Different Bidirectional Character Types

Sat Jul 2 05:13:53 CDT 2022

> Date: Sat, 2 Jul 2022 10:54:46 +0100
> From: Richard Wordingham via Unicode <unicode at corp.unicode.org>
> 
> On Sat, 2 Jul 2022 11:01:00 +0200
> Hans Åberg via Unicode <unicode at corp.unicode.org> wrote:
> 
> > > On 1 Jul 2022, at 14:15, Andreas Prilop via Unicode
> > > <unicode at corp.unicode.org> wrote:
> > > 
> > > Reference:
> > > https://unicode.org/reports/tr9/#Bidirectional_Character_Types
> > > 
> > > Why do Hebrew letters and Arabic letters have different
> > > bidirectional character types?  
> > 
> > I cannot parse this, but in Hebrew, Arabic, and Persian, text is
> > written RTL, but numbers LTR. For example, trying A123 in a
> > translator supporting those scripts, I get: א123 أ ١٢٣
> > ا ۱۲۳
> > 
> > 
> 
> For numbers, using natural language, you don't mean LTR, but 'with the
> most significant digit on the left'.  It is a convention that the when
> encoding 'four and twenty' using digits, the most significant digit is
> stored first.  N'ko decimal numbers have the most significant digit on
> the right, with the result that N'ko digits have bidi class
> Right_To_Left, as do N'ko letters.
> 
> As to parsing the question, at the literal level Hebrew letters have
> bidi class Right_To_Left (R) while Arabic letters have bidi class
> Arabic_Letter (AL); Moroccan decimal digits (e.g U+0030) have bidi
> class European_Number (EN), Egyptian decimal digits have bidi class
> Arabic_Number (AN), Urdu decimal digits have bidi class European_Number
> (EN) and Hindi decimal digits (e.g.
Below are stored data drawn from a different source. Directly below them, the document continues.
(** [line_delta != 0 or density_delta != 0] for an old and a new row. *)
Definition changed (old_row new_row : FileStat) : bool :=
  negb (line_count new_row - line_count old_row =? 0)
  || negb (Float.eqb (Float.sub (density new_row) (density old_row)) Float.zero).

(** The diff row of a file name, from its old and its new row. *)
Definition delta_row (fname : string) (old_row new_row : FileStat) : DiffRow :=
  {| d_path := fname;
     new_line_count := line_count new_row;
     line_delta := line_count new_row - line_count old_row;
     new_density := density new_row;
     density_delta := Float.sub (density new_row) (density old_row) |}.

(** The file names [gen_diff] loops over, in order. *)
Definition diff_keys (old_stats new_stats : list FileStat) : list string :=
  py_sorted String.ltb (elements (dom (stats_map old_stats) ∪ dom (stats_map new_stats))).

(** The row of a collection for a path, the default row when the path is
    missing: a lookup in the list itself, not in the dictionary. *)
Definition stat_of (stats : list FileStat) (p : string) : FileStat :=
  default (default_row p) (List.find (fun r => String.eqb (path r) p) stats).

Definition paths (stats : list FileStat) : list string := map path stats.

(** A file for which [gen_stats] finds [line_count > 0]. *)
Definition has_lines (f : source_file) : bool :=
  match tokenized f with
  | Ok toks => 0 <? Z.of_nat (size (covered_lines (retained toks)))
  | Raise _ => false
  end.

(** Python's two triple-quote delimiters. *)
Definition triple_quote_delimiters : list string := [triple dquote; triple squote].

Definition total_lines (stats : list FileStat) : Z := sum_Z (map line_count stats).

(** ** Example snapshots *)

(** A one-character name at line [row], column [col]. *)
Definition name_tok (row col : Z) : TokenInfo :=
  {| tok_type := NAME; tok_string := "x";
     tok_start := (row, col); tok_end := (row, col + 1); tok_line := "x x x" |}.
U+0966) have bidi class
> Left_to_Right (L).  When one throws dollar signs, which have bidi
> class European_Terminator (ET) into the mix, these differences matter to
> the bidi algorithm.

I think a simpler answer is that Arabic letters (bidi class AL) in
some cases make European Numbers (EN) behave like Arabic Numbers (AN);
see rule W2 of UAX#9.  And Arabic Numbers then affect how other "weak"
characters are reordered, see W6.

IOW, these distinctions are needed to produce the expected reordered
order in each case.